RECORDS section start

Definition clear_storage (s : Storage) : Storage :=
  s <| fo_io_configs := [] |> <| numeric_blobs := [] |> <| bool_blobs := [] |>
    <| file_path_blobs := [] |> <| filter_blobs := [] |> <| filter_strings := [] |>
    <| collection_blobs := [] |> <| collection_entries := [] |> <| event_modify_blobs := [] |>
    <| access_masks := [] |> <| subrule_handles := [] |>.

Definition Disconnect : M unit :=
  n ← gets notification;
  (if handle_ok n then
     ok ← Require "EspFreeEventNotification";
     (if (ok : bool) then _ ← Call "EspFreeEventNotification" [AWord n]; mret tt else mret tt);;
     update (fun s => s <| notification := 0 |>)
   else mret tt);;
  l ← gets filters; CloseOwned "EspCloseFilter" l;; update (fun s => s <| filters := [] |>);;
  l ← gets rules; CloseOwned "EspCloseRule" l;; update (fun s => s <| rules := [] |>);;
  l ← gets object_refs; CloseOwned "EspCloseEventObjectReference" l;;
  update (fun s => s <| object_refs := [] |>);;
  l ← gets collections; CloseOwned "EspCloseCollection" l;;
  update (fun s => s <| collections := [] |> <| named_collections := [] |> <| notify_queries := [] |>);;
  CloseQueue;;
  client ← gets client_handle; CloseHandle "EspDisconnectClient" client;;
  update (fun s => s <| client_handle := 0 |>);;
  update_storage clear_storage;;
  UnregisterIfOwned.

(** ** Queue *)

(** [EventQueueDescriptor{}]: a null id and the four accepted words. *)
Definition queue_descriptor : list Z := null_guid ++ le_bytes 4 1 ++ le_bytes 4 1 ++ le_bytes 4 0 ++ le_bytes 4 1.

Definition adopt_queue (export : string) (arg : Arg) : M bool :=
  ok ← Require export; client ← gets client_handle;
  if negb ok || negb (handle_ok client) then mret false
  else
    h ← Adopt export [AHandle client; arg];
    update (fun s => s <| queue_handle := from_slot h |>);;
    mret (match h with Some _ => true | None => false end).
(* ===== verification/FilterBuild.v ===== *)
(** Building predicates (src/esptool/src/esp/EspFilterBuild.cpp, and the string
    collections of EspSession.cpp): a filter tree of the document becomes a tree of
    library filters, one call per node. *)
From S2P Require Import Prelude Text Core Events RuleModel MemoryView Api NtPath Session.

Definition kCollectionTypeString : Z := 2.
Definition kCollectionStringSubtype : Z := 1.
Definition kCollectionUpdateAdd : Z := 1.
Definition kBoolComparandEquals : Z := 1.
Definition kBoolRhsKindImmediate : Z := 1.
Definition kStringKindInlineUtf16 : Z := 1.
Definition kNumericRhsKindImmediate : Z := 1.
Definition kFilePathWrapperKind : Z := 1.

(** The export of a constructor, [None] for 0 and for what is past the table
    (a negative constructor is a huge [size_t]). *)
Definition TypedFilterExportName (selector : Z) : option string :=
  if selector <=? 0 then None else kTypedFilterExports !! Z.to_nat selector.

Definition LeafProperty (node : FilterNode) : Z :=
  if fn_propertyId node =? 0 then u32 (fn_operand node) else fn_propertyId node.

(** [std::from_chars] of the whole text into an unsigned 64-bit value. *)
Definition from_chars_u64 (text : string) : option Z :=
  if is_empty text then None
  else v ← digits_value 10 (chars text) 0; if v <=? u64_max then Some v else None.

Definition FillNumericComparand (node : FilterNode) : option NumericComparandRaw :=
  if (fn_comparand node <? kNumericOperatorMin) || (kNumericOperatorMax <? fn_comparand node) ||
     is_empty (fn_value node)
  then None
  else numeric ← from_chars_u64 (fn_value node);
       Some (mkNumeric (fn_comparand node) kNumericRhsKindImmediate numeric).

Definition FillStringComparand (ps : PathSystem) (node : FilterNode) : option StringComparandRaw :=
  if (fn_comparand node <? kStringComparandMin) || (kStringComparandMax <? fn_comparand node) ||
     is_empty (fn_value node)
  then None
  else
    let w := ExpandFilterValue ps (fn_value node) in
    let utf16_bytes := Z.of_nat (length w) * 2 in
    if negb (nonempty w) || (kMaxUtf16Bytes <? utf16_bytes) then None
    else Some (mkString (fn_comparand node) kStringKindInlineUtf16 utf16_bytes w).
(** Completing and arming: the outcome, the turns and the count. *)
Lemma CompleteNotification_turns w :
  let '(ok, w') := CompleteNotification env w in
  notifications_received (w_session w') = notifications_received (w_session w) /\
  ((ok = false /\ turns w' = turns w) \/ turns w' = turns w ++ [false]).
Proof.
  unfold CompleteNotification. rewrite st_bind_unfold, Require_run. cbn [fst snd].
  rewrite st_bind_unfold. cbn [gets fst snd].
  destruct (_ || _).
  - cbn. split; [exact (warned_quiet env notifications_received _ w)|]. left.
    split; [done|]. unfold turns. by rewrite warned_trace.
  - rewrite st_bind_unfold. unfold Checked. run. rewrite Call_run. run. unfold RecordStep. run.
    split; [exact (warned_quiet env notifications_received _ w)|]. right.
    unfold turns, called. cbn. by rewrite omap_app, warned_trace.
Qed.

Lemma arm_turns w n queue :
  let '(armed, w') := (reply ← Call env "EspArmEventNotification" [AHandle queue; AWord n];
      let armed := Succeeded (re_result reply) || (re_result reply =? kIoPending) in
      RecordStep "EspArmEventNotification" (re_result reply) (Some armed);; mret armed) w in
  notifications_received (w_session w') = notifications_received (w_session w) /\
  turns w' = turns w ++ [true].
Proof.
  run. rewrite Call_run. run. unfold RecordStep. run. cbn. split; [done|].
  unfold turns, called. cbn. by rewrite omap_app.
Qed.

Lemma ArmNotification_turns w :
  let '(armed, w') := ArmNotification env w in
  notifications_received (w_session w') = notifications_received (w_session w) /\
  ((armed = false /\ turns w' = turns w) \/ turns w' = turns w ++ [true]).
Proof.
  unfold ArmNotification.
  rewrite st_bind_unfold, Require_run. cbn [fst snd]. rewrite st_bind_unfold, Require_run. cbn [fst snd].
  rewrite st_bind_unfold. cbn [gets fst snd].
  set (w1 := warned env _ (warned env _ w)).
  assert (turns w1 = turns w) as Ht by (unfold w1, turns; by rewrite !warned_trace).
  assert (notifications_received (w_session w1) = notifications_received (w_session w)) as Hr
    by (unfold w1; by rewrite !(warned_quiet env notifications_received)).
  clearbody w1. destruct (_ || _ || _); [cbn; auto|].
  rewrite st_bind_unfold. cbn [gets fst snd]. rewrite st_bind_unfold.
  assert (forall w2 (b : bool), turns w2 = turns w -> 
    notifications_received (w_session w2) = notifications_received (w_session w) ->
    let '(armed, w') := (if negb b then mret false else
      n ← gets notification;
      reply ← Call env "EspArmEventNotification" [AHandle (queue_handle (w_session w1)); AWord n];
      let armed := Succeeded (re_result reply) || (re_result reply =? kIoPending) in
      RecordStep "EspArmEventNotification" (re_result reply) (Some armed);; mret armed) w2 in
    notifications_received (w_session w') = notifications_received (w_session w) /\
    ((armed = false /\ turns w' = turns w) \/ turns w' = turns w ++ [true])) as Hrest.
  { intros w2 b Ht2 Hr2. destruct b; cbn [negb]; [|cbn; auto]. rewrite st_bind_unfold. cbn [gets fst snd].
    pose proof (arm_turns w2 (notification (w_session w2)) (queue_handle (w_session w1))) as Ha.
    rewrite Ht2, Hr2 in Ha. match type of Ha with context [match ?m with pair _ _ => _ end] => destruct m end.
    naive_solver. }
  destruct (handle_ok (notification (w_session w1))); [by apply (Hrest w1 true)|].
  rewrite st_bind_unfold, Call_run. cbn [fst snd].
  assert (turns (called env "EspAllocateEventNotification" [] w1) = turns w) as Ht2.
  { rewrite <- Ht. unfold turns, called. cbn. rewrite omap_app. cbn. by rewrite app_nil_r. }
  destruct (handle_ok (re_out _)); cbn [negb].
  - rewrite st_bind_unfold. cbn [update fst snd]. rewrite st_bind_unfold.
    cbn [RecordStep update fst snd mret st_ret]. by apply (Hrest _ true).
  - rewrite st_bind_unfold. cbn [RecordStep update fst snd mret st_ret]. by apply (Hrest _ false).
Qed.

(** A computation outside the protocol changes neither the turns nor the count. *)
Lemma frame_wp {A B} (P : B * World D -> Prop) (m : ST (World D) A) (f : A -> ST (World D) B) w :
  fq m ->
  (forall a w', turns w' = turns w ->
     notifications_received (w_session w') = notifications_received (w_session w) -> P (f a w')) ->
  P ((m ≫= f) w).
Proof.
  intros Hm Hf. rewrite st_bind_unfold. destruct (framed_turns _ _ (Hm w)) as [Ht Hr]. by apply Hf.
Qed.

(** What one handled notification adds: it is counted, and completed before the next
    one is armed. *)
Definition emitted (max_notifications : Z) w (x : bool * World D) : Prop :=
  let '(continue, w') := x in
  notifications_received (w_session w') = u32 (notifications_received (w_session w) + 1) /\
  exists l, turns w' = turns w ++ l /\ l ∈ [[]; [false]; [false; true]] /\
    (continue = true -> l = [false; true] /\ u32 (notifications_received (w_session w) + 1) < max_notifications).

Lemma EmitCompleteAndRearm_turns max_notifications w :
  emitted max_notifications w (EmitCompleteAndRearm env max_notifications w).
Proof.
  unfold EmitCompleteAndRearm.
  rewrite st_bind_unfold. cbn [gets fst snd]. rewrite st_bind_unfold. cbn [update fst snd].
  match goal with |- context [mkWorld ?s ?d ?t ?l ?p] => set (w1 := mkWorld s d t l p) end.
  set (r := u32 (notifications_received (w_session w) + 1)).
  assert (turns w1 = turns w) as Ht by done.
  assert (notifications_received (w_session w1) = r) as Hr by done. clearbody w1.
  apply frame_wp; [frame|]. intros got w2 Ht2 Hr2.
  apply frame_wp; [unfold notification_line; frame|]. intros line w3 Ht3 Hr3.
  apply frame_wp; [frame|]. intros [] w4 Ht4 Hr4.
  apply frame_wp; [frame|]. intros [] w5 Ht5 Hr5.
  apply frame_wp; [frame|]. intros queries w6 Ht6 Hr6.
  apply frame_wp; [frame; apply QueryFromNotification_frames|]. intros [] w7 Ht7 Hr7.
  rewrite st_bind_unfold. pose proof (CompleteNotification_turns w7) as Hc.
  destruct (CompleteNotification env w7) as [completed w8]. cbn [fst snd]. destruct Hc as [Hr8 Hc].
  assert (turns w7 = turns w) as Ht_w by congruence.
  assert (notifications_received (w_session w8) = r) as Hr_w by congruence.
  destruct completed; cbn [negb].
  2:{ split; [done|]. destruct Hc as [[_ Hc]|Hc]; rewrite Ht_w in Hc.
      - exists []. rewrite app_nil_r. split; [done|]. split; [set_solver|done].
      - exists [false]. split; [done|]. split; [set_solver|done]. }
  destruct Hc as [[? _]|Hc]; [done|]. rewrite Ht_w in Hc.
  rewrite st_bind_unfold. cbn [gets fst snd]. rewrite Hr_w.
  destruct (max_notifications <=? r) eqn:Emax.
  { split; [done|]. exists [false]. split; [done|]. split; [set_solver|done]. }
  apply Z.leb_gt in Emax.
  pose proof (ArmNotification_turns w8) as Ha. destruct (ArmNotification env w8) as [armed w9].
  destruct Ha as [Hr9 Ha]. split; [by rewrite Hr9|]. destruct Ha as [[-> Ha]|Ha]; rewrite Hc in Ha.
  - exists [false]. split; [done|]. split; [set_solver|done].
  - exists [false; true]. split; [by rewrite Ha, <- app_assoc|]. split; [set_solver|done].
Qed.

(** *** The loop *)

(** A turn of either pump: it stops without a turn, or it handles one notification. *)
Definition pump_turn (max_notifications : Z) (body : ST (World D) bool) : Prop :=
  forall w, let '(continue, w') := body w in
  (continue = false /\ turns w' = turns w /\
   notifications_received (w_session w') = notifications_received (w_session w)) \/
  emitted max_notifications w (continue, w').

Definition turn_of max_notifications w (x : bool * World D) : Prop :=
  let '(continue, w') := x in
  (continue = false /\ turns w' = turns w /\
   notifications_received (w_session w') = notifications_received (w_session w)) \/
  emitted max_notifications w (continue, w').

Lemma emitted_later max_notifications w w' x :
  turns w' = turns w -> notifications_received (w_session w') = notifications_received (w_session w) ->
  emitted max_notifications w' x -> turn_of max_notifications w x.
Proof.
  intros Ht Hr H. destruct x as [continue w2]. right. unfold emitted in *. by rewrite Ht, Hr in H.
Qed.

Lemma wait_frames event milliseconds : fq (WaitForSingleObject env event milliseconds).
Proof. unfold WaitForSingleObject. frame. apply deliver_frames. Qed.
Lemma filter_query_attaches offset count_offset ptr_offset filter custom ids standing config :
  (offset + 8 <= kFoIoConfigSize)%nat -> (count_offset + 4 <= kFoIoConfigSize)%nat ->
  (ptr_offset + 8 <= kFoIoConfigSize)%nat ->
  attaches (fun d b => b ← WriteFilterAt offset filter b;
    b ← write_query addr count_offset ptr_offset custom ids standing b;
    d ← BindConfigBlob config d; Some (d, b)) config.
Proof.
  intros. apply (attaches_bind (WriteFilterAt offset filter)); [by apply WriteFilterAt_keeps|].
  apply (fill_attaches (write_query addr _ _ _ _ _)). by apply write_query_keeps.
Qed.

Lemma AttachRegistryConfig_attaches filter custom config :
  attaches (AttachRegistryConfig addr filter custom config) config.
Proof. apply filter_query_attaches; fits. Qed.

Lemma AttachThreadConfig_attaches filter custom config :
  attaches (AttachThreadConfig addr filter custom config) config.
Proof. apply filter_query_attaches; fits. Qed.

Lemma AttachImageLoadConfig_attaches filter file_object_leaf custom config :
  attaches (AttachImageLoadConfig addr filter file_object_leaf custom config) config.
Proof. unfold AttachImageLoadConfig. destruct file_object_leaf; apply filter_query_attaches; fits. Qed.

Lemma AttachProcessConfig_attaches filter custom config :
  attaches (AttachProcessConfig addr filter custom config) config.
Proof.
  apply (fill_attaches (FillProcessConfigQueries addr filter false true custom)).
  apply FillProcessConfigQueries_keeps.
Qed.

RECORDS section end

» EXERCISE PROMPT
All lines with the word "standing" should be copied from the material above.

» EXERCISE OUTPUT
Lemma filter_query_attaches offset count_offset ptr_offset filter custom ids standing config :
    b ← write_query addr count_offset ptr_offset custom ids standing b;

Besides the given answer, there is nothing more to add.